オッサンが仕事と家庭で疲れ果て、現状から逃げたくなることはよくある。むしろ、毎日が楽しくて仕方がないというオッサンの方が珍しい。

つまらない人生を少しでも楽しく過ごそうと趣味を探したり、飲みに出かけたり、女性の尻を追っかけたり。一時的であってもリフレッシュする術を求め、自分で何とかしながら生きようとする中年男性の姿には、哀愁が漂う。

しかし、彼の場合には状況が違う。そうか、チート級の人生の場合には、このような展開になるのかと。

その友人からのメールに書かれていた内容だけを見ると、疲れた中年男性によくある虚無感や徒労感が表現されているように思える。いや、その友人としては実際に仕事と家庭で疲れている。それは間違いない。

そして、一般論ではあるけれど、このような感情をこじらせると人生のクライシスに陥ったりもする。職場を退職して脱サラしたり、夫婦の不和により別居や離婚したり、うつ病を発症して無職になったりと、よくある話だ。

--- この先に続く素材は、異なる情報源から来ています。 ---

Lemma returned_run_is_terminal_witness :
  has_started (self (interleave Example.posix
     [ThreadRun; ThreadRun; ThreadRun; ThreadRun; ThreadRun; ThreadRun;
      ThreadRun]
     (enter_run (Example.handle ["missing"] None) []))) = true /\
  is_running (self (interleave Example.posix
     [ThreadRun; ThreadRun; ThreadRun; ThreadRun; ThreadRun; ThreadRun;
      ThreadRun]
     (enter_run (Example.handle ["missing"] None) []))) = false /\
  ((failed_to_start (self (interleave Example.posix
     [ThreadRun; ThreadRun; ThreadRun; ThreadRun; ThreadRun; ThreadRun;
      ThreadRun]
     (enter_run (Example.handle ["missing"] None) []))) = true /\
    exit_code (self (interleave Example.posix
     [ThreadRun; ThreadRun; ThreadRun; ThreadRun; ThreadRun; ThreadRun;
      ThreadRun]
     (enter_run (Example.handle ["missing"] None) []))) = None) \/
   (failed_to_start (self (interleave Example.posix
     [ThreadRun; ThreadRun; ThreadRun; ThreadRun; ThreadRun; ThreadRun;
      ThreadRun]
     (enter_run (Example.handle ["missing"] None) []))) = false /\
    exit_code (self (interleave Example.posix
     [ThreadRun; ThreadRun; ThreadRun; ThreadRun; ThreadRun; ThreadRun;
      ThreadRun]
     (enter_run (Example.handle ["missing"] None) []))) <> None)).
Proof.
  apply (returned_run_is_terminal Example.posix
           [ThreadRun; ThreadRun; ThreadRun; ThreadRun; ThreadRun; ThreadRun;
            ThreadRun]
           (Example.handle ["missing"] None)).
  - reflexivity.
  - reflexivity.
  - reflexivity.
Defined.

(** X10. The completion hook is called at most once by such a [run], under
    any interleaving: not at all while [run] has not come to its hook
    statement, and, once [run] is past that statement (about to return, or
    returned), exactly once if a hook was supplied and tests true, and never
    if none was supplied or the one supplied tests false. *)
Theorem callback_called_at_most_once (env : Env) (acts : list Action)
    (self0 : LoggingSubprocess) :
  _process self0 = None -> _start_failed self0 = false ->
  (callback_calls (trace (interleave env acts (enter_run self0 []))) <= 1)%nat /\
  (finished (pc (interleave env acts (enter_run self0 []))) = false ->
   pc (interleave env acts (enter_run self0 [])) <> AtFailReturn ->
   pc (interleave env acts (enter_run self0 [])) <> AtReturn ->
   callback_calls (trace (interleave env acts (enter_run self0 []))) = O) /\
  (pc (interleave env acts (enter_run self0 [])) = AtFailReturn \/
   pc (interleave env acts (enter_run self0 [])) = AtReturn \/
   pc (interleave env acts (enter_run self0 [])) = Returned ->
   callback_calls (trace (interleave env acts (enter_run self0 [])))
   = match _callback self0 with
     | Some f => if cb_truthy f then 1%nat else 0%nat
     | None => 0%nat
     end).
Proof.
  intros Hp Hf.
  pose proof (interleave_lifecycle env _ acts _
                (enter_run_lifecycle self0 Hp Hf)) as [_ H].
  set (c := interleave env acts (enter_run self0 [])) in *.
  fold (expected_calls (_callback self0)).
  assert (Hle : (expected_calls (_callback self0) <= 1)%nat).
  { unfold expected_calls.
    destruct (_callback self0) as [f|]; [destruct (cb_truthy f)|]; lia. }
  destruct (pc c) eqn:Hpc; cbn [finished];
    try (assert (Hc : callback_calls (trace c) = O) by tauto;
         rewrite Hc; split; [lia|]; split; [reflexivity|];
         intros [Hx|[Hx|Hx]]; discriminate).
  - (* AtFailReturn *)
    destruct H as (_ & _ & _ & Hc). rewrite Hc.
    split; [exact Hle|]. split; [congruence|reflexivity].
  - (* AtReturn *)
    destruct H as (_ & _ & _ & Hc). rewrite Hc.
    split; [exact Hle|]. split; [congruence|reflexivity].
  - (* Returned *)
    destruct H as (_ & Hc & _). rewrite Hc.
    split; [exact Hle|]. split; [discriminate|reflexivity].
  - (* Raised *)
    destruct H as (Hc & _). split; [exact Hc|].
    split; [discriminate|]. intros [Hx|[Hx|Hx]]; discriminate.
Qed.

Lemma callback_called_at_most_once_witness :
  (callback_calls
     (trace (interleave Example.posix
               [ThreadRun; ThreadRun; ChildExits; CallNotify; ThreadRun]
               (enter_run (Example.handle ["echo"; "hi"] None) []))) <= 1)%nat.
Proof.
  refine (proj1 (callback_called_at_most_once Example.posix
                   [ThreadRun; ThreadRun; ChildExits; CallNotify; ThreadRun]
                   (Example.handle ["echo"; "hi"] None) _ _));
    reflexivity.
Defined.

Lemma only_forward_refl (s : LoggingSubprocess) : only_forward s s.
Proof. unfold only_forward. auto. Qed.

Lemma only_forward_trans (s1 s2 s3 : LoggingSubprocess) :
  only_forward s1 s2 -> only_forward s2 s3 -> only_forward s1 s3.
Proof.
  unfold only_forward. intros (A1 & A2 & A3 & A4) (B1 & B2 & B3 & B4).
  repeat split; auto.
Qed.

Lemma only_forward_poll (s : LoggingSubprocess) (p : Popen) :
  _process s = Some p ->
  only_forward s (set_process s (Some (snd (poll p)))).
Proof.
  intro Hp. destruct (poll_fields p) as (H1 & _ & _ & _ & H5 & H6).
  unfold only_forward, has_started, failed_to_start, pid_of, exit_code.
  rewrite Hp. cbn. rewrite H1, H5, H6.
  repeat split; auto. intros k Hk. now rewrite Hk.
Qed.

Lemma run_step_only_forward (env : Env) (cb : option Callback)
    (c : Cfg) :
  lifecycle_inv cb c -> only_forward (self c) (self (run_step env c)).
Proof.
  unfold lifecycle_inv, run_step, call_callback. intros [_ H].
  destruct (pc c) eqn:Hpc.
  - (* AtGuard *) destruct (_process (self c)); apply only_forward_refl.
  - (* AtStart *)
    destruct H as (Hp & _).
    destruct (_start_subprocess env (self c)) as [[q|e] t];
      [|apply only_forward_refl].
    unfold only_forward, has_started, failed_to_start, pid_of, exit_code.
    cbn. rewrite Hp. repeat split; auto; discriminate.
  - (* AtSetStarted *)
    unfold only_forward, has_started, failed_to_start, pid_of, exit_code.
    cbn. auto.
  - (* AtCheckProcess *)
    destruct (_process (self c)); apply only_forward_refl.
  - (* AtSetFailed *)
    unfold only_forward, has_started, failed_to_start, pid_of, exit_code.
    cbn. auto.
  - (* AtFailCallback *)
    destruct (_callback (self c)) as [[[] [|]]|]; apply only_forward_refl.
  - (* AtFailReturn *) apply only_forward_refl.
  - (* AtLogStarted *)
    destruct (_process (self c)); apply only_forward_refl.
  - (* AtReadline *)
    destruct (_process (self c)) as [q|] eqn:Hq; [|apply only_forward_refl].
    destruct (readline LOG_LINE_MAX_LENGTH (stdout q) (stdout_error q))
      as [[line rest]|e]; [|apply only_forward_refl].
    unfold only_forward, has_started, failed_to_start, pid_of, exit_code.
    cbn [self set_process _process _has_started _start_failed set_stdout
           pid returncode].
    rewrite Hq. auto.
  - (* AtLogLine *) apply only_forward_refl.
  - (* AtWait *)
    destruct (_process (self c)) as [q|] eqn:Hq; [|apply only_forward_refl].
    destruct (wait_fields q) as (W1 & _ & W3).
    unfold only_forward, has_started, failed_to_start, pid_of, exit_code.
    cbn. rewrite Hq, W1. repeat split; auto.
  - (* AtCallback *)
    destruct (_callback (self c)) as [[[] [|]]|]; apply only_forward_refl.
  - (* AtReturn *) apply only_forward_refl.
  - apply only_forward_refl.
  - apply only_forward_refl.
Qed.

まるで崖に向かって彷徨い歩き、そこから落ちるかのような悲観的な展開になる。

しかし、その友人の場合には崖に向かって歩き、背中に生えた大きな翼を広げ、あるいは地面に巨大な魔方陣を展開して空中に浮き、そこから遠くに飛び去ってしまうかのような印象がある。

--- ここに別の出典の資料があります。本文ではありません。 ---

(** * ascii_gen: rendering a decoded image as ASCII art

    A shallow embedding of [.gemini_ascii_tool/ascii_gen.py] and the
    properties of its pipeline
    fetch -> normalize color -> resize -> grayscale -> threshold -> map -> join.

    Python integers are [Z], Python floats are IEEE-754 binary64 values
    (Rocq's primitive [float]), strings are [string], exceptions are values of
    [exn] carried by the [result] type.  The imaging library (Pillow) and the
    HTTP client are not part of the program: they appear as an interface whose
    laws are the documented contracts the program relies on. *)

From Stdlib Require Import ZArith List String Ascii Bool Lia.
From Stdlib Require Import Floats.
From Stdlib Require Uint63.
Import ListNotations.

Local Open Scope Z_scope.

(** ** Exceptions and fallible computations *)

Inductive exn : Type :=
| ZeroDivisionError
| OverflowError
| ValueError
| TypeError
| IndexError
| OSError.

Inductive result (A : Type) : Type :=
| Ok (a : A)
| Raise (e : exn).

Arguments Ok {A} a.
Arguments Raise {A} e.

Definition bind {A B : Type} (m : result A) (k : A -> result B) : result B :=
  match m with
  | Ok a => k a
  | Raise e => Raise e
  end.

Notation "x <- m ;; k" := (bind m (fun x => k))
  (at level 61, m at next level, right associativity).

Fixpoint mapM {A B : Type} (f : A -> result B) (l : list A) : result (list B) :=
  match l with
  | [] => Ok []
  | a :: l' => b <- f a ;; bs <- mapM f l' ;; Ok (b :: bs)
  end.

(** ** Python arithmetic *)

Module Py.

(** [float(n)] for an integer [n]: the nearest binary64 value, ties to even;
    an integer too large for the format raises. *)
Definition float_of_int (n : Z) : result float :=
  let sf := binary_normalize prec emax n 0 false in
  match sf with
  | S754_infinity _ => Raise OverflowError
  | _ => Ok (SF2Prim sf)
  end.
(** X1: the date pattern accepts a string exactly when it is four digits, a
    separator, one or two digits, a separator, and one or two digits, each
    separator a dash or a slash on its own; such a string has 8 to 10 code
    units. *)
Theorem datePattern_shape (s : jsstring) :
  (datePattern s = true <-> dateShaped s)
  /\ (datePattern s = true -> (8 <= List.length s <= 10)%nat).
Proof.
  assert (Hiff : datePattern s = true <-> dateShaped s).
  { unfold datePattern, dateShaped.
    rewrite quant_spec by lia. split.
    - intros (y & s1 & -> & Hy & Py & H).
      apply quant_spec in H; [|lia].
      destruct H as (p & s2 & -> & Hp & Pp & H).
      apply quant_spec in H; [|lia].
      destruct H as (m & s3 & -> & Hm & Pm & H).
      apply quant_spec in H; [|lia].
      destruct H as (q & s4 & -> & Hq & Pq & H).
      apply quant_spec in H; [|lia].
      destruct H as (d & s5 & -> & Hd & Pd & H).
      apply at_end_spec in H. subst s5.
      destruct (length_one p Hp) as (p' & ->).
      destruct (length_one q Hq) as (q' & ->).
      simpl in Pp, Pq. rewrite andb_true_r in Pp, Pq.
      exists y, p', m, q', d. rewrite app_nil_r. simpl.
      repeat split; auto; lia.
    - intros (y & p & m & q & d & -> & Hy & Hm & Hd & Py & Pm & Pd & Pp & Pq).
      exists y, (p :: m ++ q :: d)%list. repeat split; auto; try lia.
      apply quant_spec; [lia|].
      exists [p], (m ++ q :: d)%list. simpl. rewrite Pp.
      repeat split; auto.
      apply quant_spec; [lia|].
      exists m, (q :: d). repeat split; auto; try lia.
      apply quant_spec; [lia|].
      exists [q], d. simpl. rewrite Pq. repeat split; auto.
      apply quant_spec; [lia|].
      exists d, []. rewrite app_nil_r. repeat split; auto; lia. }
  split; [exact Hiff|].
  intros H. apply Hiff in H.
  destruct H as (y & p & m & q & d & -> & Hy & Hm & Hd & _).
  rewrite length_app. simpl. rewrite length_app. simpl. lia.
Qed.

(** ** White space around a keyword *)

Lemma trimStart_white_prefix (pre s : jsstring) :
  forallb isWhiteSpace pre = true -> trimStart (pre ++ s)%list = trimStart s.
Proof.
  induction pre as [|c pre IH]; simpl; [reflexivity|].
  intros H. apply andb_true_iff in H. destruct H as [Hc H].
  rewrite Hc. apply IH. exact H.
Qed.

Lemma trim_white_suffix (post s : jsstring) :
  forallb isWhiteSpace post = true -> trim (s ++ post)%list = trim s.
Proof.
  revert s. induction post as [|c post IH]; intros s; simpl.
  - rewrite app_nil_r. reflexivity.
  - intros H. apply andb_true_iff in H. destruct H as [Hc H].
    change (c :: post) with ([c] ++ post)%list. rewrite app_assoc.
    rewrite (IH _ H). apply trim_trailing_white. exact Hc.
Qed.

Lemma trim_padded (pre post s : jsstring) :
  forallb isWhiteSpace pre = true -> forallb isWhiteSpace post = true ->
  trim (pre ++ s ++ post)%list = trim s.
Proof.
  intros Hpre Hpost. rewrite app_assoc, (trim_white_suffix post _ Hpost).
  unfold trim. rewrite (trimStart_white_prefix pre s Hpre). reflexivity.
Qed.

Lemma like_percents (n : nat) (s : jsstring) :
  like (37%N :: repeat 37%N n) s = true.
Proof.
  revert s. induction n as [|n IH]; intros s; simpl repeat.
  - apply like_percent.
  - apply like_percent_then. exact IH.
Qed.

Lemma datePattern_percents (n : nat) : datePattern (repeat 37%N n) = false.
Proof.
  destruct n as [|n]; [reflexivity|]. reflexivity.
Qed.

Section MoreFacts.

Variable table : list row.
Variable castText : Z -> jsstring.
Variable sqlDATE : Z -> Z.
Variable legacyParse : jsstring -> jsdate.
Variable formatDate : Z -> jsstring.

Lemma keywordMatch_percents (n : nat) (r : row) :
  keywordMatch castText sqlDATE legacyParse (repeat 37%N n) r = notDeleted r.
Proof.
  unfold keywordMatch. rewrite datePattern_percents.
  replace (existsb _ validFields) with true.
  - simpl. apply andb_true_r.
  - symmetry. unfold validFields. cbn [existsb].
    unfold fieldLike at 1. cbn [column String.eqb Ascii.eqb Bool.eqb asText].
    change (js "%" ++ repeat 37%N n ++ js "%")%list
      with (37%N :: (repeat 37%N n ++ [37%N]))%list.
    replace (repeat 37%N n ++ [37%N])%list with (repeat 37%N (S n)).
    + rewrite like_percents. reflexivity.
    + clear. induction n as [|n IH]; simpl; [reflexivity|].
      simpl in IH. rewrite <- IH. reflexivity.
Qed.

また、奴隷の鎖を引きちぎって飛び立つというよりも、ポケットから鍵を取り出して解錠し、戻ってきたら再び自分で鎖を付けるような律儀さを感じる。ドリフターズのコントでよく似た話があった気がする。本人が真面目なだけに面白い。

その友人が有名大学の教授に就任したのは、四十路に入ってすぐのことだったろうか。彼と私の実家は近所にある。赤ん坊の頃からの幼なじみで、保育園、公立小学校、公立中学校まで同級生だったので互いによく知っている。

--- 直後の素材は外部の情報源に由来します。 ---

Lemma run_set_buffer_at i b st :
  0 <= i < Z.of_nat (length (mProducerBuffers (self st))) ->
  set_buffer_at i b st =
  Some (tt, mkState (set_mProducerBuffers (<[Z.to_nat i := b]> (mProducerBuffers (self st))) (self st))
              (world st) (log st)).
Proof.
  intros Hi. unfold set_buffer_at. run. case_decide; [|lia]. run. reflexivity.
Qed.

Lemma release_all_loop_spec sourceBit todo : forall i st,
  0 <= i -> i + Z.of_nat todo <= 32 ->
  i + Z.of_nat todo <= Z.of_nat (length (mProducerBuffers (self st))) ->
  exists bufs,
    release_all_loop sourceBit todo i st =
      Some (tt, mkState (set_mProducerBuffers bufs (self st)) (world st) (log st))
    /\ length bufs = length (mProducerBuffers (self st))
    /\ forall j : Z, 0 <= j ->
         bufs !! Z.to_nat j =
         if decide (i <= j < i + Z.of_nat todo /\
                    Z.land (mProducerSlotSource (self st)) (2 ^ j) = sourceBit)
         then Some None else mProducerBuffers (self st) !! Z.to_nat j.
Proof.
  induction todo as [|todo IH]; intros i st Hi H32 Hlen.
  - exists (mProducerBuffers (self st)). cbn [release_all_loop]. run.
    rewrite state_eta. split; [reflexivity|]. split; [reflexivity|].
    intros j Hj. case_decide; [lia|reflexivity].
  - cbn [release_all_loop]. run. rewrite shl32_one by lia. cbn [lift_option]. run.
    destruct (decide (Z.land (mProducerSlotSource (self st)) (2 ^ i) = sourceBit)) as [Heq|Hne].
    + rewrite run_set_buffer_at by lia.
      set (st1 := mkState _ _ _).
      destruct (IH (i + 1) st1) as (bufs & Hrun & Hl & Hget);
        [lia | lia | subst st1; cbn; rewrite length_insert; lia |].
      exists bufs. rewrite Hrun. subst st1. cbn. cbn in Hl, Hget.
      split; [reflexivity|]. split; [rewrite Hl; apply length_insert|].
      intros j Hj. rewrite Hget by lia.
      destruct (decide (j = i)) as [->|Hji].
      * repeat case_decide; try reflexivity; try (exfalso; intuition lia).
        apply list_lookup_insert_eq. lia.
      * rewrite list_lookup_insert_ne by lia.
        repeat case_decide; try reflexivity; exfalso; intuition lia.
    + run. destruct (IH (i + 1) st) as (bufs & Hrun & Hl & Hget); [lia | lia | lia |].
      exists bufs. rewrite Hrun. split; [reflexivity|]. split; [assumption|].
      intros j Hj. rewrite Hget by lia.
      repeat case_decide; try reflexivity; exfalso.
      * intuition lia.
      * destruct (decide (j = i)) as [->|?]; intuition (try lia; try congruence).
Qed.
Lemma dequeueBuffer_source_failed source format st result sslot fence w1 :
  src_dequeueBuffer source (mSinkBufferWidth (self st)) (mSinkBufferHeight (self st))
    format (mProducerUsage (self st)) (world st) = ((result, sslot, fence), w1) ->
  result < 0 ->
  dequeueBuffer_source source format st =
  Some ((result, sslot, fence),
        mkState (self st) w1
          (log st ++ [SrcDequeueBuffer source (mSinkBufferWidth (self st))
                        (mSinkBufferHeight (self st)) format (mProducerUsage (self st))])).
Proof.
  intros Hdq Hneg. unfold dequeueBuffer_source. run. rewrite Hdq. cbn [fst snd].
  case_decide; [|lia]. run. reflexivity.
Qed.

Lemma dequeueBuffer_source_spec source format st result sslot fence w1 :
  0 < NUM_BUFFER_SLOTS <= 32 ->
  well_formed (self st) ->
  src_dequeueBuffer source (mSinkBufferWidth (self st)) (mSinkBufferHeight (self st))
    format (mProducerUsage (self st)) (world st) = ((result, sslot, fence), w1) ->
  0 <= result ->
  0 <= mapSource2ProducerSlot source sslot < NUM_BUFFER_SLOTS ->
  let pslot := mapSource2ProducerSlot source sslot in
  let bufs := mProducerBuffers (self st) in
  let mask' := dequeue_mask (mProducerSlotSource (self st)) source pslot in
  let result' := dequeue_flags (mProducerSlotSource (self st)) source pslot result in
  let released := bool_decide (Z.land result' RELEASE_ALL_BUFFERS <> 0) in
  let realloc := bool_decide (Z.land result' BUFFER_NEEDS_REALLOCATION <> 0) in
  exists bufs' old,
    let answer := src_requestBuffer source sslot old w1 in
    dequeueBuffer_source source format st =
      Some ((result', sslot, fence),
            mkState (set_mProducerBuffers bufs' (set_mProducerSlotSource mask' (self st)))
              (if realloc then answer.2 else w1)
              (log st ++
               SrcDequeueBuffer source (mSinkBufferWidth (self st))
                 (mSinkBufferHeight (self st)) format (mProducerUsage (self st))
               :: (if realloc then [SrcRequestBuffer source sslot] else [])))
    /\ length bufs' = length bufs
    /\ Some old = (if released then Some None else bufs !! Z.to_nat pslot)
    /\ bufs' !! Z.to_nat pslot = Some (if realloc then answer.1.2 else old)
    /\ forall j, 0 <= j -> j <> pslot ->
         bufs' !! Z.to_nat j =
         if decide (released = true /\ j < NUM_BUFFER_SLOTS /\
                    Z.land mask' (2 ^ j) = source_bit source pslot)
         then Some None else bufs !! Z.to_nat j.
Proof.
  intros HN Hwf Hdq Hres Hp pslot bufs mask' result' released realloc.
  unfold well_formed in Hwf. fold bufs in Hwf.
  assert (Hp32 : 0 <= pslot < 32) by (subst pslot; lia).
  (* the state once the ownership bit has been brought up to date *)
  set (st1 := mkState (set_mProducerSlotSource mask' (self st)) w1
                (log st ++ [SrcDequeueBuffer source (mSinkBufferWidth (self st))
                   (mSinkBufferHeight (self st)) format (mProducerUsage (self st))])).
  (* the loop and the request, run from there *)
  assert (Htail : exists bufs' old,
    let answer := src_requestBuffer source sslot old w1 in
    ((if decide (Z.land result' RELEASE_ALL_BUFFERS <> 0)
      then release_all_loop (source_bit source pslot) (Z.to_nat NUM_BUFFER_SLOTS) 0
      else mret tt) ≫= fun _ =>
     (if decide (Z.land result' BUFFER_NEEDS_REALLOCATION <> 0)
      then
        old ← buffer_at pslot;
        '(_, buf) ← call (SrcRequestBuffer source sslot)
                         (src_requestBuffer source sslot old);
        set_buffer_at pslot buf
      else mret tt) ≫= fun _ => mret (result', sslot, fence)) st1 =
    Some ((result', sslot, fence),
            mkState (set_mProducerBuffers bufs' (set_mProducerSlotSource mask' (self st)))
              (if realloc then answer.2 else w1)
              (log st1 ++ (if realloc then [SrcRequestBuffer source sslot] else [])))
    /\ length bufs' = length bufs
    /\ Some old = (if released then Some None else bufs !! Z.to_nat pslot)
    /\ bufs' !! Z.to_nat pslot = Some (if realloc then answer.1.2 else old)
    /\ forall j, 0 <= j -> j <> pslot ->
         bufs' !! Z.to_nat j =
         if decide (released = true /\ j < NUM_BUFFER_SLOTS /\
                    Z.land mask' (2 ^ j) = source_bit source pslot)
         then Some None else bufs !! Z.to_nat j).
  { assert (Hloop : exists bufs1,
      (if decide (Z.land result' RELEASE_ALL_BUFFERS <> 0)
       then release_all_loop (source_bit source pslot) (Z.to_nat NUM_BUFFER_SLOTS) 0
       else mret tt) st1 =
      Some (tt, mkState (set_mProducerBuffers bufs1 (self st1)) (world st1) (log st1))
      /\ length bufs1 = length bufs
      /\ forall j, 0 <= j ->
           bufs1 !! Z.to_nat j =
           if decide (released = true /\ j < NUM_BUFFER_SLOTS /\
                      Z.land mask' (2 ^ j) = source_bit source pslot)
           then Some None else bufs !! Z.to_nat j).
    { subst released. case_decide as Hrel.
      - destruct (release_all_loop_spec (source_bit source pslot)
                    (Z.to_nat NUM_BUFFER_SLOTS) 0 st1) as (bufs1 & Hrun & Hl & Hget);
          [lia | lia | subst st1; cbn; fold bufs; lia |].
        exists bufs1. split; [exact Hrun|]. split; [exact Hl|].
        intros j Hj. rewrite Hget by lia. subst st1. cbn. fold bufs.
        rewrite bool_decide_eq_true_2 by assumption.
        repeat case_decide; try reflexivity; exfalso; intuition lia.
      - exists bufs. run.
        split; [rewrite <- (state_eta st1) at 1; reflexivity|]. split; [reflexivity|].
        intros j Hj. rewrite bool_decide_eq_false_2 by (intros ?; congruence).
        case_decide; [exfalso; intuition congruence | reflexivity]. }
    destruct Hloop as (bufs1 & Hrun & Hl1 & Hget1).
    destruct (lookup_lt_is_Some_2 bufs1 (Z.to_nat pslot)) as [old Hold];
      [rewrite Hl1; lia|].
    assert (Hold' : Some old = (if released then Some None else bufs !! Z.to_nat pslot)).
    { rewrite <- Hold, Hget1 by lia. destruct released eqn:Hr.
      - rewrite decide_True; [reflexivity|]. split; [reflexivity|]. split; [lia|].
        apply owner_test; [lia|]. apply dequeue_mask_owner. lia.
      - rewrite decide_False; [reflexivity|]. intros [? _]; discriminate. }
    rewrite run_bind, Hrun. clear Hrun. subst realloc.
    destruct (decide (Z.land result' BUFFER_NEEDS_REALLOCATION <> 0)) as [Hre|Hre].
    - exists (<[Z.to_nat pslot := (src_requestBuffer source sslot old w1).1.2]> bufs1), old.
      cbn zeta. rewrite bool_decide_eq_true_2 by assumption. run.
      erewrite run_buffer_at by (cbn; first [lia | exact Hold]). run.
      destruct (src_requestBuffer source sslot old (world st1)) as [[status buf] w2] eqn:Hrq.
      subst st1. cbn in Hrq. rewrite Hrq. cbn [fst snd].
      rewrite run_set_buffer_at by (cbn; rewrite Hl1; lia).
      run. cbn. split; [reflexivity|].
      split; [rewrite length_insert; exact Hl1|]. split; [exact Hold'|].
      split; [apply list_lookup_insert_eq; rewrite Hl1; lia|].
      intros j Hj Hne. rewrite list_lookup_insert_ne by lia. apply Hget1, Hj.
    - exists bufs1, old. cbn zeta. rewrite bool_decide_eq_false_2 by assumption. run.
      subst st1. cbn. rewrite app_nil_r. split; [reflexivity|].
      split; [exact Hl1|]. split; [exact Hold'|]. split; [exact Hold|].
      intros j Hj Hne. apply Hget1, Hj. }
  destruct Htail as (bufs' & old & Htail & Hrest).
  exists bufs', old. cbn zeta. split; [|exact Hrest].
  subst st1. cbn [log] in Htail. rewrite <- app_assoc in Htail. cbn [app] in Htail.
  rewrite <- Htail. clear Htail Hrest.
  unfold dequeueBuffer_source. run. rewrite Hdq. cbn [fst snd].
  case_decide; [lia|]. fold pslot.
  rewrite shl32_source, shl32_one by lia. cbn [lift_option]. run.
  subst mask' result'. unfold dequeue_mask, dequeue_flags.
  destruct (decide (Z.land (mProducerSlotSource (self st)) (2 ^ pslot) <> source_bit source pslot))
    as [Hmis|Hsame].
  - assert (Hown : owner (mProducerSlotSource (self st)) pslot <> source).
    { intros Ho. apply Hmis, owner_test; [lia | exact Ho]. }
    destruct (decide (owner (mProducerSlotSource (self st)) pslot = source));
      [contradiction|].
    run. cbn. reflexivity.
  - apply dec_stable in Hsame. apply owner_test in Hsame; [|lia].
    destruct (decide (owner (mProducerSlotSource (self st)) pslot = source));
      [|contradiction].
    run.
    rewrite set_mProducerSlotSource_eta. reflexivity.
Qed.
Lemma buffer_at_inv i b st st' : buffer_at i st = Some (b, st') -> st' = st.
Proof.
  unfold buffer_at. run. case_decide; [|discriminate].
  destruct (_ !! _); cbn [lift_option]; [run; congruence | discriminate].
Qed.

Lemma set_buffer_at_inv i b st st' :
  set_buffer_at i b st = Some (tt, st') ->
  exists bufs, st' = mkState (set_mProducerBuffers bufs (self st)) (world st) (log st).
Proof.
  unfold set_buffer_at. run. case_decide; [|discriminate]. run.
  intros [= <-]. eauto.
Qed.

その友人はとりわけ机上の勉強が得意というタイプではなく、試験の成績は私の方が上位だった。そして、彼は中堅私立大学の学部から旧帝国大学の大学院というルートで博士号を取得し、その後に任期付の雇用を経験し、すぐにテニュア・トラックに入った。余程に優秀だったのだろう。

彼は子供の頃から受験エリートではなかったが、興味を持ったことついてはマニアックなまでにハマるという性質があった。その着眼点や洞察力が非常に鋭かった。

子供の頃の私は、彼が非凡な才能を持っていることに気づいていたけれど、何の才能なのかが分からなかった。楽器の演奏が上手いとか、速く走るとか、算数が得意とか、そのような分かりやすい尺度では測りかねる何かなのだろう。私の頭の中では、その答えが見つからなかった。

その友人が特定の学問分野において優れた研究能力を有していることが分かったのは、大学の学部を卒業し、大学院に進んだ後だったらしい。

30年以上前、その学問分野は未開拓であり、多くの受験エリートたちは見向きもしていなかった。つまり、その友人が学生時代だった頃には、卓越した能力を測るためのフィールド自体が整っていなかったという解釈になる。

しかし、彼が研究を続けているうちに、社会が彼の能力を必要とするような時代になった。格好良い話だ。男の人生は、かくありたい。

最近の社会では「ギフテッド」という概念や用語が広がっている。一部の分野について卓越した才能を有する人たちのことだ。米国ではギフテッド・チャイルドに特化したガイドラインやプログラムが用意されている。

日本においては、第二次世界大戦末期に「特別科学学級」という英才学級が設けられた。特科学級の卒業生たちのその後を眺めてみると、選抜された子供たちには実質的なギフテッド・チャイルドが含まれていたことがよく分かる。

ところが、高度成長期以降の日本は、特科学級のように突き抜けた才能を集めて伸ばすというよりも、あらかじめ社会が考える平準化した「枠」を設定し、その枠に適した人材を競争率によって選抜するような社会になった。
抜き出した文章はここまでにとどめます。